## Stored data
---+---

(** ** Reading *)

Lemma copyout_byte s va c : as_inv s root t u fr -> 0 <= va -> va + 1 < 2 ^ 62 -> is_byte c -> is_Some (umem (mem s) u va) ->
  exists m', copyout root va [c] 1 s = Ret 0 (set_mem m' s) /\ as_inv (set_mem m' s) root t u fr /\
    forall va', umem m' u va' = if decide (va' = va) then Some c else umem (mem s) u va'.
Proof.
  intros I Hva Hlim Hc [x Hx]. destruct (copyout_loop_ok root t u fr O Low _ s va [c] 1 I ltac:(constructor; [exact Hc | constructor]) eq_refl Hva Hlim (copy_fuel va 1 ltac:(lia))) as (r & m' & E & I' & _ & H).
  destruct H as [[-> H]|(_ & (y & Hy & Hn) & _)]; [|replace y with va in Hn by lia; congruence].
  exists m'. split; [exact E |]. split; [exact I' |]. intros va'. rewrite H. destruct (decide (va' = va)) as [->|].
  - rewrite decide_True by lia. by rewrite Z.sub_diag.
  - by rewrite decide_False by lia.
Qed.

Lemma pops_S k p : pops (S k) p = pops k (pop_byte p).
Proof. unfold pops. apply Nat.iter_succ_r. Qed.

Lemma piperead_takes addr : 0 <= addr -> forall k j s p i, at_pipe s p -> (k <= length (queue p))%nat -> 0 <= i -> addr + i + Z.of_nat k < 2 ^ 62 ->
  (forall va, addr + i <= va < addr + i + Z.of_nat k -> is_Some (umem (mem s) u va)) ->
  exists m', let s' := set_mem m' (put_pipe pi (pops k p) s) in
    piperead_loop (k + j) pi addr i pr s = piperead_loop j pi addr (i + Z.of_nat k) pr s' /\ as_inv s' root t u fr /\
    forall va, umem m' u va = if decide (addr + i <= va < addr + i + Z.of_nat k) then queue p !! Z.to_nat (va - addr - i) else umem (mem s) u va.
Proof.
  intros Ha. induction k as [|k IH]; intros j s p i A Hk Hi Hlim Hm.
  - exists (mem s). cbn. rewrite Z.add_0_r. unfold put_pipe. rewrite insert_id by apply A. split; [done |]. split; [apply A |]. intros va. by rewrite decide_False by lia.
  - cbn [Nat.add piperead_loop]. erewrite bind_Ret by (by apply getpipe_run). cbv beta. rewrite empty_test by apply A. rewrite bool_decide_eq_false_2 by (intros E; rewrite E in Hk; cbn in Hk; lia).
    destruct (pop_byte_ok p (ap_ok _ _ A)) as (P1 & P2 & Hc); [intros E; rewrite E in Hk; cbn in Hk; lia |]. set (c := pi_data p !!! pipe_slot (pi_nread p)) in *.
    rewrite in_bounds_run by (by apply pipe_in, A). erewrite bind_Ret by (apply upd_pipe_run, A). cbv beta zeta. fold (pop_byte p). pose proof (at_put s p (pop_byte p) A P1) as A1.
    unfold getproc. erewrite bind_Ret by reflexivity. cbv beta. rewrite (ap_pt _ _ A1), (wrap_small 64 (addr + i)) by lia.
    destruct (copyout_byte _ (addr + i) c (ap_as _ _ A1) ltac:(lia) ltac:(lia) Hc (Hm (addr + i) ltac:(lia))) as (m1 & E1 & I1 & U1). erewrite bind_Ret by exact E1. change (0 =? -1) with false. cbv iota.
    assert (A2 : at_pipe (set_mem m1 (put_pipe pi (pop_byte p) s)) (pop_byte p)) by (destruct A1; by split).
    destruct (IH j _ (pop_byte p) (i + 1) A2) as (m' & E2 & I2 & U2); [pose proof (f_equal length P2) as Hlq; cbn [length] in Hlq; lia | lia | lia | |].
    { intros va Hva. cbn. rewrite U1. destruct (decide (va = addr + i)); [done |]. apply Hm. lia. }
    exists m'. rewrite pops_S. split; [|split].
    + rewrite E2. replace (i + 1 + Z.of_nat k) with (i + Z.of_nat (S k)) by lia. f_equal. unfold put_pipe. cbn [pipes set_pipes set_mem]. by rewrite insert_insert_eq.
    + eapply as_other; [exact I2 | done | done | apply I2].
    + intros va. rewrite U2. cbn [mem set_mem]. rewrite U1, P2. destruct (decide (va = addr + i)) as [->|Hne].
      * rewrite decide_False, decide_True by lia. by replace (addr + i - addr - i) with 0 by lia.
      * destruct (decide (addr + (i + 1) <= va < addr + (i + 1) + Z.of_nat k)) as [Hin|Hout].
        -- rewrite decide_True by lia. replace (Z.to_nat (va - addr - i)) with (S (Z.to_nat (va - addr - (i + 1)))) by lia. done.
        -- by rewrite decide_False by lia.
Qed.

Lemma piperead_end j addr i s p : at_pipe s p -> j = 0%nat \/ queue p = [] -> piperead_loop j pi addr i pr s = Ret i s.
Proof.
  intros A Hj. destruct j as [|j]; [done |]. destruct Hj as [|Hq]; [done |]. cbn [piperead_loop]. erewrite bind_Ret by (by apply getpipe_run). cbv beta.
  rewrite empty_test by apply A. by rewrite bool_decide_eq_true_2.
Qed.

---+---

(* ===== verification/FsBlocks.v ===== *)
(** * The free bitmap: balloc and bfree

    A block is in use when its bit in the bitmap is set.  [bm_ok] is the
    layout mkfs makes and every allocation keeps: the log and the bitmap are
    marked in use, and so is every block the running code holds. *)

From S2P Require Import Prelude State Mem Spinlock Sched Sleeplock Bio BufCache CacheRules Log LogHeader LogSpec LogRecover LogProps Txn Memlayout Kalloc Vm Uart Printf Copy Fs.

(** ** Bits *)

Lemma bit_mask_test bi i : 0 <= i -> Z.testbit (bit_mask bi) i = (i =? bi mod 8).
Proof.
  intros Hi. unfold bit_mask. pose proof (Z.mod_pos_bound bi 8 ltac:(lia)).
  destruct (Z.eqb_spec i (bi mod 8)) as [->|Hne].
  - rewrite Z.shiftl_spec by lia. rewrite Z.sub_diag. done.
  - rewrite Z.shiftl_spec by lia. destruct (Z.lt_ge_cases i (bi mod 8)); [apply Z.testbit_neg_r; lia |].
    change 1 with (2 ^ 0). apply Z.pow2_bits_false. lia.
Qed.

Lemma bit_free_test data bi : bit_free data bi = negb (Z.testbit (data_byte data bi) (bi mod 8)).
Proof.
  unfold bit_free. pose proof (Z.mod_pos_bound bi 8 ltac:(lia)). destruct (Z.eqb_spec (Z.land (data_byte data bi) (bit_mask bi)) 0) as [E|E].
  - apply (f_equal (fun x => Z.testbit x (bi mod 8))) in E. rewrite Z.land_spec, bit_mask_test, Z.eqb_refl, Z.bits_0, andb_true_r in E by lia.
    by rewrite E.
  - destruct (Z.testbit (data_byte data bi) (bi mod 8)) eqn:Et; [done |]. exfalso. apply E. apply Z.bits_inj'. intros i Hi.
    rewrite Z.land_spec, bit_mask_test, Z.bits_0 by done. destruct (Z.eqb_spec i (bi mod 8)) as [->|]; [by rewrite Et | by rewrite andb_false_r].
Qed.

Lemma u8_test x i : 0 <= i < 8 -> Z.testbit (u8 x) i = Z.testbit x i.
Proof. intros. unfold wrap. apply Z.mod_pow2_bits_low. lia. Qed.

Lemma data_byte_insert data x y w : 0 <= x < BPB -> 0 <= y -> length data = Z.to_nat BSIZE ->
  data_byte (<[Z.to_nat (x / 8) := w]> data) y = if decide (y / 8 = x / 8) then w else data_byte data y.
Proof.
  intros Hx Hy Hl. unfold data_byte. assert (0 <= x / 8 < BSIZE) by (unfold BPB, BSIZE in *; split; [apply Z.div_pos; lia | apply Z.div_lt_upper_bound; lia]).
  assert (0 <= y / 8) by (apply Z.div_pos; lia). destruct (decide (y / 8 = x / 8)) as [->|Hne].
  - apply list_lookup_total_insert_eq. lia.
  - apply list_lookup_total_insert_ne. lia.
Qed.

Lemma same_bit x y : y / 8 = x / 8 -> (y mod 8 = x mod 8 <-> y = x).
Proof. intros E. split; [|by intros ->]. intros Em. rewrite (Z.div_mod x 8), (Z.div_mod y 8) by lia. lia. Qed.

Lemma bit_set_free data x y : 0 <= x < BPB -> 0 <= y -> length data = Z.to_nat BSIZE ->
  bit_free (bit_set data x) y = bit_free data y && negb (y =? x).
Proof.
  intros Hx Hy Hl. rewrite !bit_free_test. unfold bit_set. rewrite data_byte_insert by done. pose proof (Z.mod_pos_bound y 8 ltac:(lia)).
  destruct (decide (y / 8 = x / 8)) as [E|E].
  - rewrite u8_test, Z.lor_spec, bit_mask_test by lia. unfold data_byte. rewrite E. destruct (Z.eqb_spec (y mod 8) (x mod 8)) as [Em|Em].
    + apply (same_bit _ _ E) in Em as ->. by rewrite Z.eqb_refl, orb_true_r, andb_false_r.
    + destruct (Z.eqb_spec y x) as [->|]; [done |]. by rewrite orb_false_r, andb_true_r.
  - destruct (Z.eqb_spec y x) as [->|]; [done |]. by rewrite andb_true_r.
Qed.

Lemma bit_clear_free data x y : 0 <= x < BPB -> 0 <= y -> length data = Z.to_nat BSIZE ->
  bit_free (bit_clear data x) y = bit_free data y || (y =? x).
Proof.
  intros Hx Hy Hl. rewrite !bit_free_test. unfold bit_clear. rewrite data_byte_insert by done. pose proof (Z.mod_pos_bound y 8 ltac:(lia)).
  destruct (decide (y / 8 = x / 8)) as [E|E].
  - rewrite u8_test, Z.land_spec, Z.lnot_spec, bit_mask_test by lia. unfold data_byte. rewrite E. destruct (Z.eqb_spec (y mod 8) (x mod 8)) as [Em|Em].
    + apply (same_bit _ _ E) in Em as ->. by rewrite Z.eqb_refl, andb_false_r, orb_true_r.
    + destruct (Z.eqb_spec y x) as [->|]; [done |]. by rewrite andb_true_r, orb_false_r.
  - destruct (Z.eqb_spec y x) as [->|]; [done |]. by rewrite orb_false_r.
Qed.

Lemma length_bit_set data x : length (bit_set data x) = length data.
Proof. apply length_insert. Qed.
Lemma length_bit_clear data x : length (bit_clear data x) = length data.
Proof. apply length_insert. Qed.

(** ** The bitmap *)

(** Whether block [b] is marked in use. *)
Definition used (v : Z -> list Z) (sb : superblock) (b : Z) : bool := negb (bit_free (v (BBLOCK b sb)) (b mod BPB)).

---+---

## Work to complete
Leave out every line above except those from the line with "destruct (pop_byte_ok p" up to and including the line with "destruct (copyout_byte _", and copy those exactly.

## Problem solution
    destruct (pop_byte_ok p (ap_ok _ _ A)) as (P1 & P2 & Hc); [intros E; rewrite E in Hk; cbn in Hk; lia |]. set (c := pi_data p !!! pipe_slot (pi_nread p)) in *.
    rewrite in_bounds_run by (by apply pipe_in, A). erewrite bind_Ret by (apply upd_pipe_run, A). cbv beta zeta. fold (pop_byte p). pose proof (at_put s p (pop_byte p) A P1) as A1.
    unfold getproc. erewrite bind_Ret by reflexivity. cbv beta. rewrite (ap_pt _ _ A1), (wrap_small 64 (addr + i)) by lia.
    destruct (copyout_byte _ (addr + i) c (ap_as _ _ A1) ltac:(lia) ltac:(lia) Hc (Hm (addr + i) ltac:(lia))) as (m1 & E1 & I1 & U1). erewrite bind_Ret by exact E1. change (0 =? -1) with false. cbv iota.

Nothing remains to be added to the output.